*** SOURCE MATERIAL

Lemma store_synced p : view_synced (by_contents p) (store (by_contents p)).
Proof.
  assert (tree (store (by_contents p)) (view_entries_tree_name (view_name (by_contents p))) = ∅) as He
    by (vm_compute; reflexivity).
  assert (tree (store (by_contents p)) (view_document_map_tree_name (view_name (by_contents p))) = ∅) as Hm
    by (vm_compute; reflexivity).
  assert (tree (store (by_contents p)) (document_tree_name notes) =
    <[[1] := note [1] [7]]> (<[[2] := note [2] [8]]> ∅)) as Hd by (vm_compute; reflexivity).
  assert (tree (store (by_contents p)) (view_invalidated_docs_tree_name (view_name (by_contents p))) =
    <[[1] := []]> (<[[2] := []]> ∅)) as Hi by (vm_compute; reflexivity).
  split; change (view_collection (by_contents p)) with notes; rewrite ?He, ?Hm, ?Hd, ?Hi.
  - split; [intros d k; unfold doc_keys, entry_value; rewrite !lookup_empty; simpl|].
    + split; [by intros ?%not_elem_of_empty|by intros []].
    + intros k. rewrite lookup_empty. constructor.
  - intros d b doc. rewrite !lookup_insert_Some, lookup_empty.
    assert (forall i c, deserialize_document (note i c) = Some (document_new i c)) as Hnote.
    { intros i c. unfold deserialize_document, note. simpl. by rewrite unbits_bits, decode_encode. }
    intros [[<- <-]|(_ & [[<- <-]|(_ & [=])])]; rewrite Hnote; by intros [= <-].
  - intros d. rewrite !lookup_insert_None. intros [[_ Hd2] Hd1] _ k.
    rewrite !lookup_insert_ne by done. unfold entry_value. by rewrite !lookup_empty.
  - split; [intros _ k; rewrite lookup_empty; simpl; lia|]. intros k b. by rewrite lookup_empty.
Qed.

Lemma identity_schedule (l : list MapResult) : l ≡ₚ l.
Proof. done. Qed.

Lemma by_contents_own p : own_mappings (by_contents p).
Proof. intros doc ms m [= <-] ->%list_elem_of_singleton. done. Qed.

Lemma mapped_store_Ok p :
  map_view (fun l => l) (by_contents p) (store (by_contents p)) = (Ok tt, mapped_store (by_contents p)).
Proof.
  unfold mapped_store. assert (is_ok (map_view (fun l => l) (by_contents p) (store (by_contents p))).1 = true).
  { destruct p; vm_compute; reflexivity. }
  by destruct (map_view _ _ _) as [[[]| |] r].
Qed.
(* ===== verification/TransactionLaws.v ===== *)
(** * Laws of document transactions

    The trees a transaction opens, and what its operations do to them: every
    operation changes at most one document of its collection, brings the eager
    views of the collection up to date and leaves every other tree alone. *)

From Stdlib Require Import ZArith Lia Sorting.Sorted.
From stdpp Require Import base list option numbers gmap sorting.
From S2P Require Import Prelude Bytes Nebari Document Names Changes Key Schema View Transaction ViewLaws ViewBatch ViewTheorems.

Local Open Scope Z_scope.

(** ** Opening trees *)

Record trees_ok (o : OpenTrees) : Prop := {
  trees_index n i : trees_index_by_name o !! n = Some i <-> trees o !! i = Some n;
  trees_NoDup : NoDup (trees o)
}.

Definition opened (o : OpenTrees) (n : str) : Prop := is_Some (trees_index_by_name o !! n).

Lemma no_trees_ok : trees_ok no_trees.
Proof. split; [|constructor]. intros n i. simpl. rewrite lookup_empty. by destruct i. Qed.

Lemma open_tree_ok n o : trees_ok o -> trees_ok (open_tree n o).
Proof.
  intros [Hix Hn]. unfold open_tree. destruct (trees_index_by_name o !! n) as [j|] eqn:Hj; [done|].
  assert (n ∉ trees o) as Hnew.
  { intros [i Hi]%list_elem_of_lookup. apply Hix in Hi. congruence. }
  split; simpl.
  - intros n' i. rewrite lookup_insert_Some, Hix, lookup_snoc_Some. split.
    + intros [[<- <-]|[Hne Hi]]; [by right|]. left. split; [by eapply lookup_lt_Some|done].
    + intros [[Hlt Hi]|[-> <-]]; [right|by left]. split; [|done]. intros <-. by apply Hnew, (list_elem_of_lookup_2 _ i).
  - apply NoDup_app. split_and!; [done| |apply NoDup_singleton]. by intros x Hx ->%list_elem_of_singleton.
Qed.

Lemma open_tree_opens n o : opened (open_tree n o) n.
Proof.
  unfold opened, open_tree. destruct (trees_index_by_name o !! n) eqn:E; [by rewrite E|].
  simpl. by rewrite lookup_insert_eq.
Qed.

Lemma open_tree_keeps n n' o : opened o n' -> opened (open_tree n o) n'.
Proof.
  unfold opened, open_tree. destruct (trees_index_by_name o !! n); [done|]. simpl. intros Hn'.
  apply lookup_insert_is_Some'. by right.
Qed.
#[local] Hint Resolve open_tree_ok open_tree_opens open_tree_keeps : core.

Lemma open_trees_for_view_ok o v :
  trees_ok o -> trees_ok (open_trees_for_view o v) /\ (forall n, opened o n -> opened (open_trees_for_view o v) n) /\
  (if is_eager (update_policy v)
   then opened (open_trees_for_view o v) (view_document_map_tree_name (view_name v)) /\
        opened (open_trees_for_view o v) (view_entries_tree_name (view_name v))
   else opened (open_trees_for_view o v) (view_invalidated_docs_tree_name (view_name v))).
Proof. intros Hok. unfold open_trees_for_view. destruct (is_eager (update_policy v)); auto 10. Qed.

(** The trees a change of a document needs. *)
Definition has_trees_for (s : Schematic) (c : CollectionName) (o : OpenTrees) : Prop :=
  opened o (document_tree_name c) /\
  forall v, v ∈ views_in_collection s c ->
    if is_eager (update_policy v)
    then opened o (view_document_map_tree_name (view_name v)) /\ opened o (view_entries_tree_name (view_name v))
    else opened o (view_invalidated_docs_tree_name (view_name v)).

Lemma open_views_ok vs o :
  trees_ok o -> let o' := foldl open_trees_for_view o vs in
  trees_ok o' /\ (forall n, opened o n -> opened o' n) /\
  forall v, v ∈ vs ->
    if is_eager (update_policy v)
    then opened o' (view_document_map_tree_name (view_name v)) /\ opened o' (view_entries_tree_name (view_name v))
    else opened o' (view_invalidated_docs_tree_name (view_name v)).
Proof.
  revert o. induction vs as [|v vs IH]; intros o Hok; simpl.
  { split_and!; [done..|]. intros v Hv. by apply elem_of_nil in Hv. }
  destruct (open_trees_for_view_ok o v Hok) as (Hok1 & Hkeep1 & Hv1).
  destruct (IH _ Hok1) as (Hok2 & Hkeep2 & Hvs). split_and!; [done|auto|].
  intros v' [->|Hv']%elem_of_cons; [|by apply Hvs].
  destruct (is_eager (update_policy v)); [|by apply Hkeep2]. destruct Hv1. split; by apply Hkeep2.
Qed.

Lemma has_trees_keep s c o o' : (forall n, opened o n -> opened o' n) -> has_trees_for s c o -> has_trees_for s c o'.
Proof.
  intros Hk [Hd Hv]. split; [auto|]. intros v Hin. specialize (Hv v Hin).
  destruct (is_eager (update_policy v)); [destruct Hv|]; auto.
Qed.

Section Trees.
Context `{Nebari} (schema : Schematic).

Lemma open_trees_ok ops o o' :
  trees_ok o -> open_trees_for_operations schema ops o = Ok o' ->
  trees_ok o' /\ (forall n, opened o n -> opened o' n) /\
  forall op, op ∈ ops -> is_Some (contained_collections schema !! op_collection op) /\
                         has_trees_for schema (op_collection op) o'.
Proof.
  revert o. induction ops as [|op ops IH]; intros o Hok Hrun; simpl in Hrun.
  { inv_res. split_and!; [done..|]. intros op Hop. by apply elem_of_nil in Hop. }
  destruct (contained_collections schema !! op_collection op) eqn:Hc; [|done].
  unfold open_trees_for_document_change in Hrun.
  destruct (open_views_ok (views_in_collection schema (op_collection op))
    (open_tree (document_tree_name (op_collection op)) o)) as (Hok1 & Hkeep1 & Hv1); [auto|].
  destruct (IH _ Hok1 Hrun) as (Hok2 & Hkeep2 & Hops). split_and!; [done|auto|].
  intros op' [->|Hop']%elem_of_cons; [|by apply Hops]. split; [by rewrite Hc|].
  eapply has_trees_keep; [exact Hkeep2|]. split; [auto|done].
Qed.

End Trees.

(** ** Views and the trees they use *)

Section Synced.
Context `{DocumentCodec} `{ViewCodec}.

(** The trees of a view, by kind. *)
Definition view_kinds (v : View) : list TreeKind :=
  [TInvalidated (view_name v); TDocumentMap (view_name v); TDocuments (view_collection v); TEntries (view_name v)].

******

What is needed is a verbatim copy of every line in the records above from the one containing "Proof. split; [|constructor]." down to the one containing "intros [Hix Hn].", both included, and nothing more.

Proof. split; [|constructor]. intros n i. simpl. rewrite lookup_empty. by destruct i. Qed.

Lemma open_tree_ok n o : trees_ok o -> trees_ok (open_tree n o).
Proof.
  intros [Hix Hn]. unfold open_tree. destruct (trees_index_by_name o !! n) as [j|] eqn:Hj; [done|].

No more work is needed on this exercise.